How do you integrate an AI API (like OpenAI or Claude) into a frontend app

Never call the AI API directly from the browser — proxy through your own backend so the API key stays secret. The backend handles auth, rate limiting, prompt construction, and streaming; the frontend streams the response, renders incrementally, and handles loading/errors/cancellation.

7 min read·~15 min to think through

The single most important rule: never call the AI provider directly from the browser. Everything else follows from that.

1. Architecture — proxy through your backend

Browser → your backend (BFF) → OpenAI/Claude API

The API key must stay server-side. Putting it in frontend code or env-exposed-to-client = anyone can read it from the bundle/network and run up your bill. This is non-negotiable.
Your backend endpoint also lets you: authenticate your users, enforce your rate limits and quotas, construct/validate prompts, sanitize inputs, log/monitor, cache, and swap providers without a frontend change.

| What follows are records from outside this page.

(** ** Rows *)

Lemma set_lengths_spec row len lens :
  row_ok (Z.of_nat (length lens)) row ->
  exists lens', set_lengths row len lens = Some lens' /\ length lens' = length lens /\
    forall k x, lens !! k = Some x -> lens' !! k = Some (if decide (Z.of_nat k ∈ row) then len else x).
Proof.
  revert lens. induction row as [|i row IH]; intros lens Hok.
  { exists lens. split_and!; [done|done|]. intros k x Hk. by rewrite decide_False by apply not_elem_of_nil. }
  apply Forall_cons in Hok as [Hi Hok]. cbn [set_lengths].
  destruct (lookup_lt_is_Some_2 lens (Z.to_nat i) ltac:(lia)) as [y ->]. cbn [mbind option_bind].
  destruct (IH (<[Z.to_nat i := len]> lens)) as (lens'&->&Hlen&Hlook); [by rewrite length_insert|].
  rewrite length_insert in Hlen. exists lens'. split_and!; [done|done|]. intros k x Hk.
  destruct (decide (Z.of_nat k = i)) as [<-|Hne].
  - rewrite (decide_True (P := Z.of_nat k ∈ Z.of_nat k :: row)) by left. rewrite (Hlook k len); [by case_decide|].
    rewrite Nat2Z.id. apply list_lookup_insert_eq. by eapply lookup_lt_Some.
  - rewrite (Hlook k x) by by rewrite list_lookup_insert_ne by lia.
    assert (Z.of_nat k ∈ i :: row <-> Z.of_nat k ∈ row) as Hiff by (rewrite elem_of_cons; naive_solver).
    do 2 case_decide; tauto.
Qed.

(** Appending a row keeps targets below [n], when the offsets do. *)
Lemma append_remap_ok n t offs rows :
  (forall x, x ∈ t -> exists off, offs !! Z.to_nat x = Some off /\ 0 <= off < n) ->
  Forall (row_ok n) rows ->
  exists rows', append_remap t offs rows = Some rows' /\ Forall (row_ok n) rows' /\
    length rows' = (length rows + 1)%nat.
Proof.
  intros Ht Hrows. unfold append_remap.
  assert (exists b, mapM (fun i => offs !! Z.to_nat i) t = Some b /\ row_ok n b) as (b&->&Hb).
  { clear Hrows. induction t as [|x t IH]; [by exists []; split; [|constructor]|].
    destruct (Ht x ltac:(left)) as (off&Hoff&Hr).
    destruct IH as (b&Hb&Hok); [intros y Hy; apply Ht; by right|].
    exists (off :: b). cbn [mapM]. rewrite Hoff. cbn [mbind option_bind]. rewrite Hb. by split; [|constructor]. }
  eexists. split; [done|]. split; [by apply Forall_app_2, Forall_singleton|]. by rewrite length_app.
Qed.

Lemma append_offset_loop_ok n m s parent offs b :
  0 <= n < 4294967296 -> row_ok m s ->
  (forall x, x ∈ parent -> exists off, offs !! Z.to_nat x = Some off /\ 0 <= off /\ off + m <= n) ->
  row_ok n b -> exists b', append_offset_loop s parent offs b = Some b' /\ row_ok n b'.
Proof.
  intros Hn Hs. revert b. induction parent as [|t parent IH]; intros b Hp Hb; [by exists b|].
  destruct (Hp t ltac:(left)) as (off&Hoff&Hr). cbn [append_offset_loop]. rewrite Hoff.
  cbn [mbind option_bind]. apply IH; [intros x Hx; apply Hp; by right|].
  apply Forall_app_2; [done|]. apply Forall_fmap. eapply Forall_impl; [exact Hs|].
  intros x Hx. cbn in *. rewrite u32_small by lia. lia.
Qed.

Lemma append_offset_ok n m parent vrows offs rows :
  0 <= n < 4294967296 -> Forall (row_ok m) vrows ->
  (forall x, x ∈ parent -> exists off, offs !! Z.to_nat x = Some off /\ 0 <= off /\ off + m <= n) ->
  Forall (row_ok n) rows ->
  exists rows', append_offset parent vrows offs rows = Some rows' /\ Forall (row_ok n) rows' /\
    length rows' = (length rows + length vrows)%nat.
Proof.
  intros Hn Hv Hp. revert rows. induction Hv as [|s vrows Hs Hv IH]; intros rows Hrows.
  { exists rows. split_and!; [done|done|simpl; lia]. }
  cbn [append_offset].
  destruct (append_offset_loop_ok n m s parent offs [] Hn Hs Hp) as (b&->&Hb); [constructor|].
  cbn [mbind option_bind].
  destruct (IH (rows ++ [b])) as (rows'&->&Hok&Hlen); [by apply Forall_app_2, Forall_singleton|].
  exists rows'. split_and!; [done|done|]. rewrite Hlen, length_app. simpl. lia.
Qed.

(** ** The variables *)

(** How many target positions the substitution makes of position [t], and how
    many source positions of position [s]: the last substitution counts. *)
Definition target_length (a : alignment) (subs : list substitution) (t : Z) : Z :=
  foldl (fun len p => match sa a !! Z.to_nat p.2 with
                      | Some row => if decide (t ∈ row) then n_tar p.1 else len
                      | None => len end) 1 subs.

Definition substituted (subs : list substitution) (s : Z) : option alignment :=
  foldl (fun v p => if decide (p.2 = s) then Some p.1 else v) None subs.

(** Substitutions that the code asks for: a target position aligned with a
    variable is aligned with nothing else. *)
Definition suitable (a : alignment) (subs : list substitution) : Prop :=
  forall p k row row' t, p ∈ subs -> p.2 <> Z.of_nat k ->
    sa a !! Z.to_nat p.2 = Some row -> sa a !! k = Some row' -> t ∈ row -> t ∉ row'.

Definition substitution_ok (a : alignment) (p : substitution) : Prop :=
  alignment_ok p.1 /\ 0 <= p.2 < n_src a.

Lemma subst_loop_spec a subs lens src_vars :
  alignment_ok a -> Forall (substitution_ok a) subs ->
  length lens = Z.to_nat (ntar a) -> length src_vars = length (sa a) ->
  exists lens' src_vars', subst_loop a subs lens src_vars = Some (Ok (lens', src_vars')) /\
    length lens' = length lens /\ length src_vars' = length src_vars /\
    (forall k x, lens !! k = Some x ->
       lens' !! k = Some (foldl (fun len p => match sa a !! Z.to_nat p.2 with
                            | Some row => if decide (Z.of_nat k ∈ row) then n_tar p.1 else len
                            | None => len end) x subs)) /\
    (forall k v, src_vars !! k = Some v ->
       src_vars' !! k = Some (foldl (fun v p => if decide (p.2 = Z.of_nat k) then Some p.1 else v) v subs)).
Proof.
  intros Ha. revert lens src_vars. induction subs as [|[v t] subs IH]; intros lens src_vars Hs Hl Hv.
  { exists lens, src_vars. split_and!; try done. }
  apply Forall_cons in Hs as [[Hvok Ht] Hs]. cbn [fst snd] in *. cbn [subst_loop].
  unfold alignment_in_range. rewrite (proj2 (Z.leb_gt _ _)) by lia.
  rewrite (n_src_length a Ha) in Ht.
  destruct (lookup_lt_is_Some_2 (sa a) (Z.to_nat t) ltac:(lia)) as [row Hrow]. rewrite Hrow.
  cbn [mbind option_bind]. pose proof Ha as [Hta _ Hrows].
  destruct (set_lengths_spec row (n_tar v) lens) as (lens1&->&Hlen1&Hlook1).
  { rewrite Hl, Z2Nat.id by lia. rewrite Forall_lookup in Hrows. by eapply Hrows. }
  cbn [mbind option_bind].
  destruct (IH lens1 (<[Z.to_nat t := Some v]> src_vars) Hs) as (lens2&vars2&->&H1&H2&H3&H4);
    [lia|by rewrite length_insert|].
  rewrite length_insert in H2. exists lens2, vars2. split_and!; [done|lia|lia| |].
  - intros k x Hk. rewrite (H3 k _ (Hlook1 k x Hk)). cbn [foldl fst snd]. by rewrite Hrow.
  - intros k w Hk. cbn [foldl fst snd]. case_decide as Heq.
    + apply H4. replace (Z.to_nat t) with k by lia. apply list_lookup_insert_eq. by eapply lookup_lt_Some.
    + apply H4. by rewrite list_lookup_insert_ne by lia.
Qed.

(** A target position of a source position has the length of its variable. *)
Lemma target_length_substituted a subs k row t :
  suitable a subs -> Forall (substitution_ok a) subs -> sa a !! k = Some row -> t ∈ row ->
  target_length a subs t = match substituted subs (Z.of_nat k) with Some v => n_tar v | None => 1 end.
Proof.
  intros Hsuit Hok Hk Ht. revert Hsuit Hok. induction subs as [|p subs IH] using rev_ind; [done|].
  intros Hsuit Hok. apply Forall_app in Hok as [Hok Hp].
  apply Forall_singleton in Hp as [_ Hp].
  assert (IH' : target_length a subs t =
                match substituted subs (Z.of_nat k) with Some v => n_tar v | None => 1 end).
  { apply IH; [|done]. intros q k' r r' x Hq. apply Hsuit. apply elem_of_app. by left. }
  unfold target_length, substituted in *. rewrite !foldl_app. cbn [foldl].
  case_decide as Heq.
  - rewrite Heq, Nat2Z.id, Hk. by rewrite decide_True.
  - destruct (sa a !! Z.to_nat p.2) as [row'|] eqn:Hr; [|exact IH'].
    rewrite decide_False; [exact IH'|]. intros Hin.
    apply (Hsuit p k row' row t); [apply elem_of_app; right; left|done..].
Qed.

Lemma target_length_nonneg a subs t :
  Forall (substitution_ok a) subs -> 0 <= target_length a subs t.
Proof.
  unfold target_length. assert (H : 0 <= 1) by lia. revert H. generalize 1.
  induction subs as [|p subs IH]; intros x Hx Hs; [done|]. apply Forall_cons in Hs as [[Hp _] Hs].
  cbn [foldl]. apply IH; [|done]. destruct Hp as [Hp _ _]. unfold n_tar.
  destruct (sa a !! _); [case_decide|]; lia.
Qed.

Lemma substituted_rows a subs s v :
  Forall (substitution_ok a) subs -> substituted subs s = Some v -> Forall (row_ok (ntar v)) (sa v).
Proof.
  intros Hs. induction subs as [|p subs IH] using rev_ind; [done|].
  apply Forall_app in Hs as [Hs Hp]. apply Forall_singleton in Hp as [Hp _].
  unfold substituted in *. rewrite foldl_app. cbn [foldl]. case_decide; [|by apply IH].
  intros [= <-]. apply Hp.
Qed.

(** What the row of a source position needs of the offsets. *)
Definition row_fits (n : Z) (offs row : list Z) (ov : option alignment) : Prop :=
  match ov with
  | Some v => Forall (row_ok (ntar v)) (sa v) /\
      forall x, x ∈ row -> exists off, offs !! Z.to_nat x = Some off /\ 0 <= off /\ off + ntar v <= n
  | None => forall x, x ∈ row -> exists off, offs !! Z.to_nat x = Some off /\ 0 <= off < n
  end.

Definition source_length (ov : option alignment) : Z :=
  match ov with Some v => Z.of_nat (length (sa v)) | None => 1 end.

2. Streaming — essential for UX

AI responses are slow (seconds) and generated token-by-token. Don't make the user stare at a spinner.

The provider supports streaming (SSE / chunked responses). Your backend proxies the stream through to the client.
Frontend consumes it — ReadableStream from fetch, an EventSource, or the provider's SDK streaming helpers — and renders tokens incrementally as they arrive.
Show a typing/cursor indicator; let the UI update progressively.

3. Frontend state & UX

States: idle, loading/streaming, success, error — and partial (mid-stream) content.
Cancellation — an AbortController so the user can stop a long generation (and you stop paying for it).
Optimistic display of the user's message; append the assistant's streamed response.
Markdown rendering — model output is usually markdown; render it safely (sanitize — model output is untrusted; treat it like user content for XSS).
Conversation state — message history managed client-side and sent with each request (or referenced by a server-side thread id).

4. Errors, limits, cost

Handle rate limits (429) and provider errors gracefully — backoff, retry where safe, clear messaging. (See AI-specific rate-limit handling.)
Timeouts for stuck generations.
Cost control — token limits, max output length, debounce, prevent spam; enforce per-user quotas on your backend.
Latency — set expectations in the UI; streaming makes it feel faster.

5. AI-specific concerns

Hallucinations — don't present output as authoritative; cite sources where possible; let users verify/edit.
Safety — moderate inputs/outputs if user-facing.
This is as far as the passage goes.